(Stored data)
(* ===== verification/Segments.v ===== *)
(** * Segments: descriptor tables (src/src/mmu.h, src/src/vm.c, src/src/trap.c, src/src/x86.h)

    The tables are bytes in the memory of [Vm], [struct cpu] and [struct proc]
    are read and written at their offsets.  Each processor has registers for
    its tables, loaded by the instructions of x86.h; what the processor makes
    of the tables (section Processor) is the Intel manual's description, and
    the theorems say what it finds there.  [cpus], [idt] and [vectors] are
    the linker's. *)
From S2P Require Import Prelude CString Vm VmFacts.

(** ** Bit-fields: consecutive fields (width, value) from the lowest bit *)
Fixpoint pack (l : list (Z * Z)) : Z :=
  match l with [] => 0 | (n, v) :: l => v mod 2 ^ n + 2 ^ n * pack l end.
Fixpoint widths (l : list (Z * Z)) : Z := match l with [] => 0 | (n, _) :: l => n + widths l end.
Definition field (w off n : Z) : Z := (w / 2 ^ off) mod 2 ^ n.

Definition wide (l : list (Z * Z)) : Prop := Forall (fun p => 0 <= p.1) l.
Lemma widths_nonneg l : wide l -> 0 <= widths l.
Proof. induction 1 as [|[n v] l Hn _ IH]; cbn [widths fst] in *; lia. Qed.
Lemma pack_range l : wide l -> 0 <= pack l < 2 ^ widths l.
Proof.
  induction 1 as [|[n v] l Hn Hl IH]; cbn [pack widths fst] in *; [lia|]. pose proof (widths_nonneg l Hl).
  rewrite Z.pow_add_r by lia. pose proof (Z.mod_pos_bound v (2 ^ n) ltac:(lia)). nia.
Qed.
Lemma field_pack l1 : forall n v l2, wide (l1 ++ (n, v) :: l2) -> field (pack (l1 ++ (n, v) :: l2)) (widths l1) n = v mod 2 ^ n.
Proof.
  unfold field. induction l1 as [|[k w] l1 IH]; intros n v l2 Hw; cbn [app pack widths].
  - apply Forall_cons in Hw as [Hn _]. cbn [fst] in Hn. rewrite Z.pow_0_r, Z.div_1_r.
    rewrite (Z.mul_comm (2 ^ n)), Z.mod_add by lia. apply Z.mod_mod. lia.
  - apply Forall_cons in Hw as [Hk Hw]. cbn [fst] in Hk. rewrite <- (IH n v l2 Hw).
    assert (0 <= widths l1) by (apply widths_nonneg; by apply Forall_app in Hw as [? _]).
    rewrite Z.pow_add_r, <- Z.div_div by lia.
    rewrite (Z.mul_comm (2 ^ k)), Z.div_add by lia. by rewrite (Z.div_small (w mod 2 ^ k)) by (apply Z.mod_pos_bound; lia).
Qed.

(** ** mmu.h *)
Definition SEG_KCODE : Z := 1.
Definition SEG_KDATA : Z := 2.
Definition SEG_KCPU : Z := 3.
Definition SEG_UCODE : Z := 4.
Definition SEG_UDATA : Z := 5.
Definition SEG_TSS : Z := 6.
Definition NSEGS : Z := 7.
Definition DPL_USER : Z := 3.
Definition STA_X : Z := 0x8.
Definition STA_W : Z := 0x2.
Definition STA_R : Z := 0x2.
Definition STS_T32A : Z := 0x9.
Definition STS_IG32 : Z := 0xE.
Definition STS_TG32 : Z := 0xF.
Definition FL_IF : Z := 0x200.
Definition T_SYSCALL : Z := 64.
Definition KSTACKSIZE : Z := 4096.

Record segdesc := mkSegdesc {
  lim_15_0 : Z; base_15_0 : Z; base_23_16 : Z; sd_type : Z; sd_s : Z; sd_dpl : Z; sd_p : Z;
  lim_19_16 : Z; sd_avl : Z; sd_rsv1 : Z; sd_db : Z; sd_g : Z; base_31_24 : Z }.
Definition seg_fields (d : segdesc) : list (Z * Z) :=
  [(16, lim_15_0 d); (16, base_15_0 d); (8, base_23_16 d); (4, sd_type d); (1, sd_s d); (2, sd_dpl d); (1, sd_p d);
   (4, lim_19_16 d); (1, sd_avl d); (1, sd_rsv1 d); (1, sd_db d); (1, sd_g d); (8, base_31_24 d)].
Definition SEG (type base lim dpl : Z) : segdesc :=
  mkSegdesc (Z.land (Z.shiftr lim 12) 0xffff) (Z.land (u32 base) 0xffff)
    (Z.land (Z.shiftr (u32 base) 16) 0xff) type 1 dpl 1
    (Z.shiftr (u32 lim) 28) 0 0 1 1 (Z.shiftr (u32 base) 24).
Definition SEG16 (type base lim dpl : Z) : segdesc :=
  mkSegdesc (Z.land lim 0xffff) (Z.land (u32 base) 0xffff)
    (Z.land (Z.shiftr (u32 base) 16) 0xff) type 1 dpl 1
    (Z.shiftr (u32 lim) 16) 0 0 1 0 (Z.shiftr (u32 base) 24).
Definition set_s (v : Z) (d : segdesc) : segdesc :=
  mkSegdesc (lim_15_0 d) (base_15_0 d) (base_23_16 d) (sd_type d) v (sd_dpl d) (sd_p d)
    (lim_19_16 d) (sd_avl d) (sd_rsv1 d) (sd_db d) (sd_g d) (base_31_24 d).

Record gatedesc := mkGatedesc {
  off_15_0 : Z; gd_cs : Z; gd_args : Z; gd_rsv1 : Z; gd_type : Z; gd_s : Z; gd_dpl : Z; gd_p : Z; off_31_16 : Z }.
Definition gate_fields (g : gatedesc) : list (Z * Z) :=
  [(16, off_15_0 g); (16, gd_cs g); (5, gd_args g); (3, gd_rsv1 g); (4, gd_type g); (1, gd_s g); (2, gd_dpl g); (1, gd_p g);
   (16, off_31_16 g)].
Definition SETGATE (istrap sel off d : Z) : gatedesc :=
  mkGatedesc (Z.land (u32 off) 0xffff) sel 0 0 (if truthy istrap then STS_TG32 else STS_IG32) 0 d 1 (Z.shiftr (u32 off) 16).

What you are asked to do ->
Copy out each record word for word.

Reply to the task ->
(* ===== verification/Segments.v ===== *)
(** * Segments: descriptor tables (src/src/mmu.h, src/src/vm.c, src/src/trap.c, src/src/x86.h)

    The tables are bytes in the memory of [Vm], [struct cpu] and [struct proc]
    are read and written at their offsets.  Each processor has registers for
    its tables, loaded by the instructions of x86.h; what the processor makes
    of the tables (section Processor) is the Intel manual's description, and
    the theorems say what it finds there.  [cpus], [idt] and [vectors] are
    the linker's. *)
From S2P Require Import Prelude CString Vm VmFacts.

(** ** Bit-fields: consecutive fields (width, value) from the lowest bit *)
Fixpoint pack (l : list (Z * Z)) : Z :=
  match l with [] => 0 | (n, v) :: l => v mod 2 ^ n + 2 ^ n * pack l end.
Fixpoint widths (l : list (Z * Z)) : Z := match l with [] => 0 | (n, _) :: l => n + widths l end.
Definition field (w off n : Z) : Z := (w / 2 ^ off) mod 2 ^ n.

Definition wide (l : list (Z * Z)) : Prop := Forall (fun p => 0 <= p.1) l.
Lemma widths_nonneg l : wide l -> 0 <= widths l.
Proof. induction 1 as [|[n v] l Hn _ IH]; cbn [widths fst] in *; lia. Qed.
Lemma pack_range l : wide l -> 0 <= pack l < 2 ^ widths l.
Proof.
  induction 1 as [|[n v] l Hn Hl IH]; cbn [pack widths fst] in *; [lia|]. pose proof (widths_nonneg l Hl).
  rewrite Z.pow_add_r by lia. pose proof (Z.mod_pos_bound v (2 ^ n) ltac:(lia)). nia.
Qed.
Lemma field_pack l1 : forall n v l2, wide (l1 ++ (n, v) :: l2) -> field (pack (l1 ++ (n, v) :: l2)) (widths l1) n = v mod 2 ^ n.
Proof.
  unfold field. induction l1 as [|[k w] l1 IH]; intros n v l2 Hw; cbn [app pack widths].
  - apply Forall_cons in Hw as [Hn _]. cbn [fst] in Hn. rewrite Z.pow_0_r, Z.div_1_r.
    rewrite (Z.mul_comm (2 ^ n)), Z.mod_add by lia. apply Z.mod_mod. lia.
  - apply Forall_cons in Hw as [Hk Hw]. cbn [fst] in Hk. rewrite <- (IH n v l2 Hw).
    assert (0 <= widths l1) by (apply widths_nonneg; by apply Forall_app in Hw as [? _]).
    rewrite Z.pow_add_r, <- Z.div_div by lia.
    rewrite (Z.mul_comm (2 ^ k)), Z.div_add by lia. by rewrite (Z.div_small (w mod 2 ^ k)) by (apply Z.mod_pos_bound; lia).
Qed.

(** ** mmu.h *)
Definition SEG_KCODE : Z := 1.
Definition SEG_KDATA : Z := 2.
Definition SEG_KCPU : Z := 3.
Definition SEG_UCODE : Z := 4.
Definition SEG_UDATA : Z := 5.
Definition SEG_TSS : Z := 6.
Definition NSEGS : Z := 7.
Definition DPL_USER : Z := 3.
Definition STA_X : Z := 0x8.
Definition STA_W : Z := 0x2.
Definition STA_R : Z := 0x2.
Definition STS_T32A : Z := 0x9.
Definition STS_IG32 : Z := 0xE.
Definition STS_TG32 : Z := 0xF.
Definition FL_IF : Z := 0x200.
Definition T_SYSCALL : Z := 64.
Definition KSTACKSIZE : Z := 4096.

Record segdesc := mkSegdesc {
  lim_15_0 : Z; base_15_0 : Z; base_23_16 : Z; sd_type : Z; sd_s : Z; sd_dpl : Z; sd_p : Z;
  lim_19_16 : Z; sd_avl : Z; sd_rsv1 : Z; sd_db : Z; sd_g : Z; base_31_24 : Z }.
Definition seg_fields (d : segdesc) : list (Z * Z) :=
  [(16, lim_15_0 d); (16, base_15_0 d); (8, base_23_16 d); (4, sd_type d); (1, sd_s d); (2, sd_dpl d); (1, sd_p d);
   (4, lim_19_16 d); (1, sd_avl d); (1, sd_rsv1 d); (1, sd_db d); (1, sd_g d); (8, base_31_24 d)].
Definition SEG (type base lim dpl : Z) : segdesc :=
  mkSegdesc (Z.land (Z.shiftr lim 12) 0xffff) (Z.land (u32 base) 0xffff)
    (Z.land (Z.shiftr (u32 base) 16) 0xff) type 1 dpl 1
    (Z.shiftr (u32 lim) 28) 0 0 1 1 (Z.shiftr (u32 base) 24).
Definition SEG16 (type base lim dpl : Z) : segdesc :=
  mkSegdesc (Z.land lim 0xffff) (Z.land (u32 base) 0xffff)
    (Z.land (Z.shiftr (u32 base) 16) 0xff) type 1 dpl 1
    (Z.shiftr (u32 lim) 16) 0 0 1 0 (Z.shiftr (u32 base) 24).
Definition set_s (v : Z) (d : segdesc) : segdesc :=
  mkSegdesc (lim_15_0 d) (base_15_0 d) (base_23_16 d) (sd_type d) v (sd_dpl d) (sd_p d)
    (lim_19_16 d) (sd_avl d) (sd_rsv1 d) (sd_db d) (sd_g d) (base_31_24 d).

Record gatedesc := mkGatedesc {
  off_15_0 : Z; gd_cs : Z; gd_args : Z; gd_rsv1 : Z; gd_type : Z; gd_s : Z; gd_dpl : Z; gd_p : Z; off_31_16 : Z }.
Definition gate_fields (g : gatedesc) : list (Z * Z) :=
  [(16, off_15_0 g); (16, gd_cs g); (5, gd_args g); (3, gd_rsv1 g); (4, gd_type g); (1, gd_s g); (2, gd_dpl g); (1, gd_p g);
   (16, off_31_16 g)].
Definition SETGATE (istrap sel off d : Z) : gatedesc :=
  mkGatedesc (Z.land (u32 off) 0xffff) sel 0 0 (if truthy istrap then STS_TG32 else STS_IG32) 0 d 1 (Z.shiftr (u32 off) 16).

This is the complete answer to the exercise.